Dans le port de Tanger, il y a des chalutiers accrochés les uns aux autres, comme pour se tenir chaud. Dans le port de Tanger, il y a des marins qui errent le long des quais délavés par la pluie. Dans le port de Tanger, il y a des enfants qui mendient un morceau de pain. Dans le port de Tanger, il y a des ferries qui dorment contre le quai, en mal d’armateurs, en mal de partance. Dans le port de Tanger, il y a des enfants qui se jettent à l’eau, la nuit. Ils traversent tout le port avec un petit baluchon de plastique gonflé en guise de flotteur, pour atteindre les bateaux qui vont en Espagne et se hisser le long des amarres, dans l’espoir de passer de l’autre côté. Dans le port de Tanger, il y a des centaines de chats, des chats joueurs ou taciturnes, sauvages ou sociables, farauds ou furtifs, des centaines de chats de toutes les couleurs. Dans le port de Tanger, il y a des immondices et des excréments, des rats crevés et des bidons qui flottent sur des eaux noires de cambouis. Dans le port de Tanger, il y a des petits restaurants où l’on mange du poisson frit sur des nappes de gros papier. Dans le port de Tanger, il y a des bâtiments à moitié démolis et laissés tels quels, une zone franche à l’abandon, un marché aux poissons à toute heure du jour, Dans le port de Tanger, il y a des voiliers attachés au cul d’un ferry qui ne navigue plus, des voiliers en rang d’oignons, en panne de moteur, ou de voiles, ou en attente d’une bonne brise pour s’envoler, s’échapper.

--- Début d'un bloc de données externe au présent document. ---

(** * micrograd/engine.go: a scalar reverse-mode differentiation engine

    Shallow embedding of [src/micrograd/engine.go].

    - A Go [*Value] is an address into an append-only store ([heap]); the
      address is the node's identity.  Go never frees a reachable node and
      [&Value{...}] always yields a fresh pointer, so allocation appends.
    - [float64] is Rocq's primitive binary64 [float]; the arithmetic is the
      unfused IEEE one (what the Go compiler emits on amd64).
    - The [backward func()] closures are defunctionalised: one constructor
      per function literal of the source, carrying the pointers it captures.
    - A nil or dangling dereference is the [None] of the option monad.
    - [math.Pow], [math.Log] and the [%f] verb of [fmt.Sprintf] belong to the
      Go standard library; they are parameters of the development.
    - The [fmt.Printf]/[fmt.Println] diagnostics and the [String] method
      do not touch the store and are left out. *)

From Stdlib Require Import Floats.
From stdpp Require Import base option list gmap sets strings relations.

Set Warnings "-clear-no-such-hyp".

(** ** Data model *)

Abbreviation addr := nat (only parsing).

(** The function literals assigned to the [backward] field. *)
Inductive closure : Type :=
| fn_nop                                  (* func() {} *)
| fn_Add (v other out : addr)             (* literal in Add *)
| fn_AddScalar (v out : addr)             (* literal in AddScalar *)
| fn_Multiply (v other out : addr)        (* literal in Multiply *)
| fn_Pow (v exp out : addr)               (* literal in Pow *)
| fn_ReLU (v out : addr).                 (* literal in ReLU *)

Record Value : Type := mkValue {
  data : float;
  grad : float;
  children : list addr;
  op : string;
  backward : closure
}.

Abbreviation heap := (list Value) (only parsing).
(** [SELECT u.id, u.username FROM sessions s JOIN users u
     ON s.user_id = u.id
     WHERE s.id = ? AND s.expires_at > datetime('now')].
    Both sides of [>] are TEXT, so the comparison is the lexicographic
    one. *)
Definition select_session_user (st : Store) (now : Z) (sid : string)
  : list (Z * string) :=
  flat_map
    (fun s =>
       if String.eqb (session_id s) sid
          && text_ltb (sqlite_datetime now) (expires_at s)
       then map (fun u => (user_id u, username u))
                (filter (fun u => session_user_id s =? user_id u) (users st))
       else [])
    (sessions st).

(** [DELETE FROM sessions WHERE id = ?]. *)
Definition delete_session (st : Store) (sid : string) : Store :=
  mkStore (users st) (users_seq st)
          (filter (fun s => negb (String.eqb (session_id s) sid))
                  (sessions st))
          (visited_stations st) (visited_seq st).

(** Insertion into a list sorted by [leb], after the elements that are not
    larger: the sort built on it is stable. *)
Fixpoint insert_sorted {A : Type} (leb : A -> A -> bool) (x : A)
         (l : list A) : list A :=
  match l with
  | [] => [x]
  | y :: r => if leb y x then y :: insert_sorted leb x r else x :: y :: r
  end.

Definition stable_sort {A : Type} (leb : A -> A -> bool) (l : list A)
  : list A :=
  fold_left (fun acc x => insert_sorted leb x acc) l [].

Definition owned_by (uid : Z) (v : Visit) : bool := visit_user_id v =? uid.

(** The rows of one user as the engine visits them: through the index of
    [UNIQUE(user_id, station_id)], hence by ascending [station_id]. *)
Definition index_scan (st : Store) (uid : Z) : list Visit :=
  stable_sort (fun a b => text_leb (station_id a) (station_id b))
              (filter (owned_by uid) (visited_stations st)).

(** [ORDER BY visited_at]: the sorter keeps rows with equal keys in the
    order in which the scan delivers them. *)
Definition order_by_visited_at (rows : list Visit) : list Visit :=
  stable_sort (fun a b => text_leb (visited_at a) (visited_at b)) rows.

(** [SELECT station_id FROM visited_stations WHERE user_id = ?
     ORDER BY visited_at]. *)
Definition select_visited (st : Store) (uid : Z) : list Visit :=
  order_by_visited_at (index_scan st uid).

Definition same_mark (uid : Z) (sid : string) (v : Visit) : bool :=
  (visit_user_id v =? uid) && String.eqb (station_id v) sid.

(** [INSERT OR REPLACE INTO visited_stations (user_id, station_id)
     VALUES (?, ?)]: the row in conflict on [UNIQUE(user_id, station_id)]
    is deleted, and a new row is added with a fresh rowid and
    [visited_at = CURRENT_TIMESTAMP]. *)
Definition insert_or_replace_visited (st : Store) (now : Z) (uid : Z)
           (sid : string) : result Store :=
  if user_exists st uid
  then
    let id := next_rowid (visited_seq st)
                         (map visit_id (visited_stations st)) in
    Done (mkStore (users st) (users_seq st) (sessions st)
                  (filter (fun v => negb (same_mark uid sid v))
                          (visited_stations st)
                   ++ [mkVisit id uid sid (sqlite_datetime now)])%list
                  id)
  else Raised SQLITE_CONSTRAINT_FOREIGNKEY.

(** [DELETE FROM visited_stations WHERE user_id = ? AND station_id = ?],
    with the number of rows deleted ([changes]). *)
Definition delete_visited (st : Store) (uid : Z) (sid : string)
  : Z * Store :=
  (Z.of_nat (List.length (filter (same_mark uid sid) (visited_stations st))),
   mkStore (users st) (users_seq st) (sessions st)
           (filter (fun v => negb (same_mark uid sid v))
                   (visited_stations st))
           (visited_seq st)).

(** [DELETE FROM visited_stations WHERE user_id = ?], with [changes]. *)
Definition delete_all_visited (st : Store) (uid : Z) : Z * Store :=
  (Z.of_nat (List.length (filter (owned_by uid) (visited_stations st))),
   mkStore (users st) (users_seq st) (sessions st)
           (filter (fun v => negb (owned_by uid v)) (visited_stations st))
           (visited_seq st)).

(** The store [initSchema] leaves on a fresh install: the three tables,
    with the default account in [users]. *)
Definition fresh_install : Store :=
  mkStore [mkUser 1 "kartikye" "4569"] 1 [] [] 0.

End Db.

Import Db.

(** ** Sessions and users (lib/auth.js) *)

Module Auth.

(** The loop of [generateSessionId]: [n] draws of [Math.random], each
    turned into a byte. *)
Fixpoint random_bytes (n : nat) (g : Rng) : list Z * Rng :=
  match n with
  | O => ([], g)
  | S k =>
      let '(q, g1) := Math_random g in
      let '(bs, g2) := random_bytes k g1 in
      (random_byte q :: bs, g2)
  end.

Definition generateSessionId (g : Rng) : string * Rng :=
  let '(bs, g') := random_bytes 24 g in (hex_join bs, g').

(** Session duration: 30 days, in milliseconds. *)
Definition SESSION_MAX_AGE : Z := 30 * 24 * 60 * 60 * 1000.

(** What a JavaScript call gives back: a value or an exception. *)
Inductive completion (A : Type) :=
| Returns (a : A)
| Throws (e : SqlError).
Arguments Returns {A} a.
Arguments Throws {A} e.

(** [createUser]: [None] is the source's [null] (username taken). *)
Definition createUser (st : Store) (name p : string)
  : completion (option (Z * string)) * Store :=
  match insert_user st (toLowerCase name) p with
  | Done (id, st') => (Returns (Some (id, toLowerCase name)), st')
  | Raised SQLITE_CONSTRAINT_UNIQUE => (Returns None, st)
  | Raised e => (Throws e, st)
  end.

Definition verifyUser (st : Store) (name p : string) : option User :=
  select_user_by_credentials st (toLowerCase name) p.

Definition getUserByUsername (st : Store) (name : string) : option User :=
  select_user_by_username st (toLowerCase name).

Definition createSession (st : Store) (now : Z) (g : Rng) (userId : Z)
  : completion string * Store * Rng :=
  let '(sessionId, g') := generateSessionId g in
  let expiresAt := toISOString (now + SESSION_MAX_AGE) in
  match insert_session st sessionId userId expiresAt with
  | Done st' => (Returns sessionId, st', g')
  | Raised e => (Throws e, st, g')
  end.

(** JavaScript truthiness of a value that is a string or missing: [!v]
    holds when [v] is missing or the empty string. *)
Definition truthy (v : option string) : option string :=
  match v with
  | None => None
  | Some s => if String.eqb s "" then None else Some s
  end.

Definition getUserFromSession (st : Store) (now : Z)
           (sessionId : option string) : option (Z * string) :=
  match truthy sessionId with
  | None => None
  | Some sid => hd_error (select_session_user st now sid)
  end.

Definition deleteSession (st : Store) (sessionId : string) : Store :=
  delete_session st sessionId.

End Auth.

Import Auth.

(** ** The HTTP layer (server.js) *)

Module Server.

Inductive Json :=
| JError (msg : string)
| JUser (id : Z) (name : string)
| JAuthSuccess (id : Z) (name : string)
| JExists (b : bool)
| JSuccess
| JStationIds (ids : list string)
| JMarked (stationId : string)
| JUnmarked (stationId : string) (deleted : bool)
| JCleared (deletedCount : Z)
| JUncaught (e : SqlError).

Inductive CookieAction :=
| NoCookie
| SetSessionCookie (sessionId : string) (maxAge : Z)
| ClearSessionCookie.

Record Response := mkResponse
  { status : Z; body : Json; cookie : CookieAction }.

Definition json (code : Z) (b : Json) : Response := mkResponse code b NoCookie.

(** The routes of server.js.  A body field is [None] when it is missing. *)
Inductive Route :=
| GET_auth_me
| POST_auth_register (username pin : option string)
| POST_auth_login (username pin : option string)
| GET_auth_check (username : string)
| POST_auth_logout
| GET_api_visited
| POST_api_visited (stationId : string)
| DELETE_api_visited_station (stationId : string)
| DELETE_api_visited.

Record Request := mkRequest { session_cookie : option string; route : Route }.

(** The routes registered with [requireAuth]. *)
Definition protected (r : Route) : bool :=
  match r with
  | GET_api_visited | POST_api_visited _
  | DELETE_api_visited_station _ | DELETE_api_visited => true
  | _ => false
  end.

(** What the server keeps between requests. *)
Definition World : Type := Store * Rng.

(** [/^\d{4,6}$/.test(pin)]. *)
Definition is_digit (c : ascii) : bool :=
  let n := N_of_ascii c in ((48 <=? n) && (n <=? 57))%N.

Definition pin_ok (p : string) : bool :=
  let cs := list_ascii_of_string p in
  (4 <=? List.length cs)%nat && (List.length cs <=? 6)%nat
  && forallb is_digit cs.

(** [authMiddleware]: the user put on [req.user]. *)
Definition authMiddleware (st : Store) (now : Z) (req : Request)
  : option (Z * string) :=
  getUserFromSession st now (session_cookie req).

Definition unauthenticated : Response :=
  json 401 (JError "Authentication required").

(** [requireAuth]: without [req.user] the chain stops with a 401;
    otherwise [next] runs with the user's id. *)
Definition requireAuth (user : option (Z * string)) (w : World)
           (next : Z -> Response * World) : Response * World :=
  match user with
  | None => (unauthenticated, w)
  | Some (uid, _) => next uid
  end.

(** The tail shared by register and login: open a session, set the cookie,
    answer with the public identity. *)
Definition open_session (st : Store) (now : Z) (g : Rng)
           (user : Z * string) : Response * World :=
  match createSession st now g (fst user) with
  | (Returns sessionId, st', g') =>
      (mkResponse 200 (JAuthSuccess (fst user) (snd user))
                  (SetSessionCookie sessionId SESSION_MAX_AGE), (st', g'))
  | (Throws e, st', g') => (json 500 (JUncaught e), (st', g'))
  end.

Definition register (st : Store) (now : Z) (g : Rng)
           (uname p : option string) : Response * World :=
  match truthy uname, truthy p with
  | Some name, Some p =>
      if ((String.length name <? 3) || (20 <? String.length name))%nat
      then (json 400 (JError "Username must be 3-20 characters"), (st, g))
      else if negb (pin_ok p)
      then (json 400 (JError "PIN must be 4-6 digits"), (st, g))
      else
        match createUser st name p with
        | (Returns None, st') =>
            (json 400 (JError "Username already taken"), (st', g))
        | (Returns (Some user), st') => open_session st' now g user
        | (Throws e, st') => (json 500 (JUncaught e), (st', g))
        end
  | _, _ => (json 400 (JError "Username and PIN required"), (st, g))
  end.

Definition login (st : Store) (now : Z) (g : Rng)
           (uname p : option string) : Response * World :=
  match truthy uname, truthy p with
  | Some name, Some p =>
      match verifyUser st name p with
      | None => (json 401 (JError "Invalid username or PIN"), (st, g))
      | Some u => open_session st now g (user_id u, Db.username u)
      end
  | _, _ => (json 400 (JError "Username and PIN required"), (st, g))
  end.

(** The four handlers behind [requireAuth], given [req.user.id]. *)
Definition get_visited (st : Store) (uid : Z) : Response * Store :=
  (json 200 (JStationIds (map station_id (select_visited st uid))), st).

Definition post_visited (st : Store) (now : Z) (uid : Z) (stationId : string)
  : Response * Store :=
  match insert_or_replace_visited st now uid stationId with
  | Done st' => (json 200 (JMarked stationId), st')
  | Raised _ => (json 500 (JError "Failed to mark station as visited"), st)
  end.

Definition delete_visited_station (st : Store) (uid : Z)
           (stationId : string) : Response * Store :=
  let '(changes, st') := delete_visited st uid stationId in
  (json 200 (JUnmarked stationId (0 <? changes)), st').

Definition delete_visited_all (st : Store) (uid : Z) : Response * Store :=
  let '(changes, st') := delete_all_visited st uid in
  (json 200 (JCleared changes), st').

(** One request through the middleware chain and its route. *)
Definition handle (now : Z) (req : Request) (w : World) : Response * World :=
  let '(st, g) := w in
  let user := authMiddleware st now req in
  match route req with
  | GET_auth_me =>
      match user with
      | Some (id, name) => (json 200 (JUser id name), w)
      | None => (json 401 (JError "Not authenticated"), w)
      end
  | POST_auth_register uname p => register st now g uname p
  | POST_auth_login uname p => login st now g uname p
  | GET_auth_check name =>
      (json 200 (JExists (match getUserByUsername st name with
                          | Some _ => true
                          | None => false
                          end)), w)
  | POST_auth_logout =>
      let st' := match truthy (session_cookie req) with
                 | Some sid => deleteSession st sid
                 | None => st
                 end in
      (mkResponse 200 JSuccess ClearSessionCookie, (st', g))
  | GET_api_visited =>
      requireAuth user w (fun uid =>
        let '(r, st') := get_visited st uid in (r, (st', g)))
  | POST_api_visited stationId =>
      requireAuth user w (fun uid =>
        let '(r, st') := post_visited st now uid stationId in (r, (st', g)))
  | DELETE_api_visited_station stationId =>
      requireAuth user w (fun uid =>
        let '(r, st') := delete_visited_station st uid stationId in
        (r, (st', g)))
  | DELETE_api_visited =>
      requireAuth user w (fun uid =>
        let '(r, st') := delete_visited_all st uid in (r, (st', g)))
  end.
(** * BuildUHT: the unit history table, embedded and verified

    A shallow embedding of [BuildUHT.py]: the per-unit daily status
    simulator [unitdailystatus], the day truncation [dayofdatetime] and the
    script that assembles the table [unithistorytable].

    Conventions of the embedding.
    - A [datetime]/[Timestamp] is the number of seconds since an arbitrary
      epoch, a [Z]; [dt.timedelta(days=1)] is [day] seconds.  A value that
      pandas may return as [NaT] is an [option Z], [None] being [NaT];
      every ordering comparison against [NaT] is [False].
    - The [topupvalue] column holds Python objects ([None], a number read
      from the lookup sheet).  The sheet maps 3 to 1 week and 4 to 4 weeks:
      the main development takes top-up values as whole numbers of weeks,
      on which the float arithmetic of the simulator is exact, and carries
      it out in [Z].  The simulator is also given on a float column with
      fractions of a week, as rationals; on whole weeks the two agree
      ([status_frac_as_floats]).
    - A data frame is a list of rows in index order; a cell of the
      [unitstatus] column is ['S'], ['U'], a number, or [NaN] where nothing
      was ever assigned. *)

From Stdlib Require Import ZArith Lia Bool QArith Qreduction.
From stdpp Require Import base tactics option list sorting strings gmap.

Local Open Scope Z_scope.

(** ** Dates *)

(** [dt.timedelta(days=1)], in seconds. *)
Definition day : Z := 86400.

(** [dayofdatetime(datetimeobject, nextday)]: midnight of the day of
    [datetimeobject], or of the following day. *)
Definition dayofdatetime (datetimeobject : Z) (nextday : bool) : Z :=
  let dayonly := day * (datetimeobject / day) in
  if nextday then dayonly + day else dayonly.

(** [n] consecutive daily stamps starting at [t]. *)
Fixpoint days_from (t : Z) (n : nat) : list Z :=
  match n with
  | O => []
  | S n' => t :: days_from (t + day) n'
  end.

(** [pd.date_range(start, end, freq='d')]: [start], [start + 1 day], ...
    as long as the stamp does not exceed [end]. *)
Definition date_range (start end_ : Z) : list Z :=
  days_from start (if start <=? end_ then Z.to_nat ((end_ - start) / day + 1) else O).

(** [Index.min()] and [Index.max()]; [NaT] on an empty index. *)
Definition index_min (idx : list Z) : option Z :=
  match idx with
  | [] => None
  | t :: rest => Some (foldr Z.min t rest)
  end.
Lemma registryInv_create id throws m :
  registryInv m -> registryInv (snd (createManagedScrollTrigger isDev id throws m)).
Proof.
  intros [I1 I2]. unfold createManagedScrollTrigger. cbv zeta.
  set (m1 := match scrollTriggers m !! id with
             | Some trigger => kill trigger m
             | None => m
             end).
  assert (H1 : scrollTriggers m1 = scrollTriggers m /\ created m1 = created m /\
               forall t, t ∈ alive m1 ->
                 t ∈ alive m /\ scrollTriggers m !! id <> Some t).
  { subst m1. destruct (scrollTriggers m !! id) as [t0|] eqn:E; cbn.
    - split; [reflexivity|]. split; [reflexivity|].
      intros t Ht. apply elem_of_difference in Ht. destruct Ht as [Ha Hne].
      split; [exact Ha|]. intros Heq. inversion Heq. set_solver.
    - split; [reflexivity|]. split; [reflexivity|].
      intros t Ht. split; [exact Ht|discriminate]. }
  destruct H1 as (R1 & R2 & R3).
  unfold create. destruct throws; cbn [snd].
  - split; cbn.
    + intros t Ht. destruct (R3 t Ht) as [Ha _]. rewrite R1. apply I1, Ha.
    + intros id' t. rewrite R1, R2. apply I2.
  - split; cbn.
    + intros t Ht. apply elem_of_union in Ht. destruct Ht as [Ht|Ht].
      * destruct (R3 t Ht) as [Ha Hne]. destruct (I1 t Ha) as [id' Hid'].
        exists id'. rewrite lookup_insert_ne; [rewrite R1; exact Hid'|].
        intros <-. contradiction.
      * apply elem_of_singleton in Ht. subst t. exists id. apply lookup_insert_eq.
    + intros id' t. rewrite R1, R2.
      destruct (decide (id' = id)) as [->|Hd].
      * rewrite lookup_insert_eq. intros H. inversion H. lia.
      * rewrite lookup_insert_ne by congruence. intros H.
        pose proof (I2 _ _ H). lia.
Qed.

Lemma registryInv_apply m op : registryInv m -> registryInv (apply isDev m op).
Proof.
  intros H. destruct op; cbn [apply].
  - apply registryInv_create, H.
  - apply registryInv_killScrollTrigger, H.
  - apply registryInv_killAll, H.
  - exact H.
  - destruct H as [I1 I2]. unfold onResize, clearTimeout.
    destruct (resizeTimer m); split; cbn; assumption.
  - unfold onTimeout. destruct (bool_decide _); [|exact H].
    destruct H as [I1 I2]. split; cbn; assumption.
  - apply registryInv_killAll, H.
Qed.

Lemma registryInv_applyAll ops : forall m,
  registryInv m -> registryInv (applyAll isDev ops m).
Proof.
  unfold applyAll. induction ops as [|op ops IH]; intros m H; cbn [fold_left].
  - exact H.
  - apply IH, registryInv_apply, H.
Qed.

End Registry.

(** X17.  Whatever the module has been asked to do, every scroll trigger
    that is alive is registered under an id, so that
    [killAllScrollTriggers], and with it the listener of
    [astro:before-swap], leaves no trigger alive and an empty registry; it
    touches nothing else. *)
Theorem killAllScrollTriggers_kills_all (isDev : bool)
  (ops : list ScrollTriggers.Op) :
  let m := ScrollTriggers.applyAll isDev ops ScrollTriggers.initialManager in
  (forall t, t ∈ ScrollTriggers.alive m ->
     exists id, ScrollTriggers.scrollTriggers m !! id = Some t) /\
  ScrollTriggers.alive (ScrollTriggers.killAllScrollTriggers m) = ∅ /\
  ScrollTriggers.scrollTriggers (ScrollTriggers.killAllScrollTriggers m) = ∅ /\
  ScrollTriggers.onBeforeSwap m = ScrollTriggers.killAllScrollTriggers m /\
  ScrollTriggers.refreshes (ScrollTriggers.killAllScrollTriggers m)
  = ScrollTriggers.refreshes m /\
  ScrollTriggers.pendingTimeouts (ScrollTriggers.killAllScrollTriggers m)
  = ScrollTriggers.pendingTimeouts m.
Proof.
  cbv zeta.
  pose proof (registryInv_applyAll isDev ops _ registryInv_initial) as HI.
  destruct (killAllScrollTriggers_spec _ HI) as (E1 & E2 & _ & E4 & _ & _ & E7 & _).
  cbv zeta in E1, E2, E4, E7.
  split; [apply HI|]. split; [exact E2|]. split; [exact E1|].
  split; [reflexivity|]. split; [exact E4|exact E7].
Qed.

C’est là que nous sommes depuis deux semaines. Sans eau, sans électricité, sans douches.
Ca,c’est notre échelle pour monter sur le quai, un pneu de tracteur. Vous le voyez à marée haute. Quand la mer est basse, tout le pneu est au-dessus de l’eau et il faut l’escalader.
Le lendemain de notre arrivée ici, notre moteur a refusé de démarrer… Cela a été une galère invraisemblable pour faire réparer. Les mécaniciens locaux ont bien failli nous achever définitivement notre machine à coudre.Heureusement pour nous, notre voisin Manfred a pris les choses en mains et nous a sauvé. C’est un bricoleur de génie -il fabriquait des outils spéciaux pour l’industrie avant de revendre sa boîte et de construire son bateau- il sait tout faire et on lui doit une sacré chandelle.
Et maintenant, les remerciements :
Erika et Manfred, d’Autriche. Ils nous ont aidés au-dela de toute mesure.
Johan et Andora, de Norvège, pour la sympathie, la bonne humeur et le prêt d’une super pompe à main
Troils et Jakob, du Danemark, pour les conseils de navigation, le soutien moral et une super soirée sur leur bateau
Tamara et Stanislav, de Russie, pour le coup de main, la chaleur et leur proposition de nous remorquer jusqu’à Ceuta si on n’arrivait pas à réparer.
Parfois, après la pluie :
Demain, après 3 semaines dans ce trou à rats, nous retournons en Espagne, à la Linéa, vers la douche, l’électricité, la machine à laver (mon royaume pour une machine à laver). on y attendra des jours meilleurs pour repartir vers les Canaries.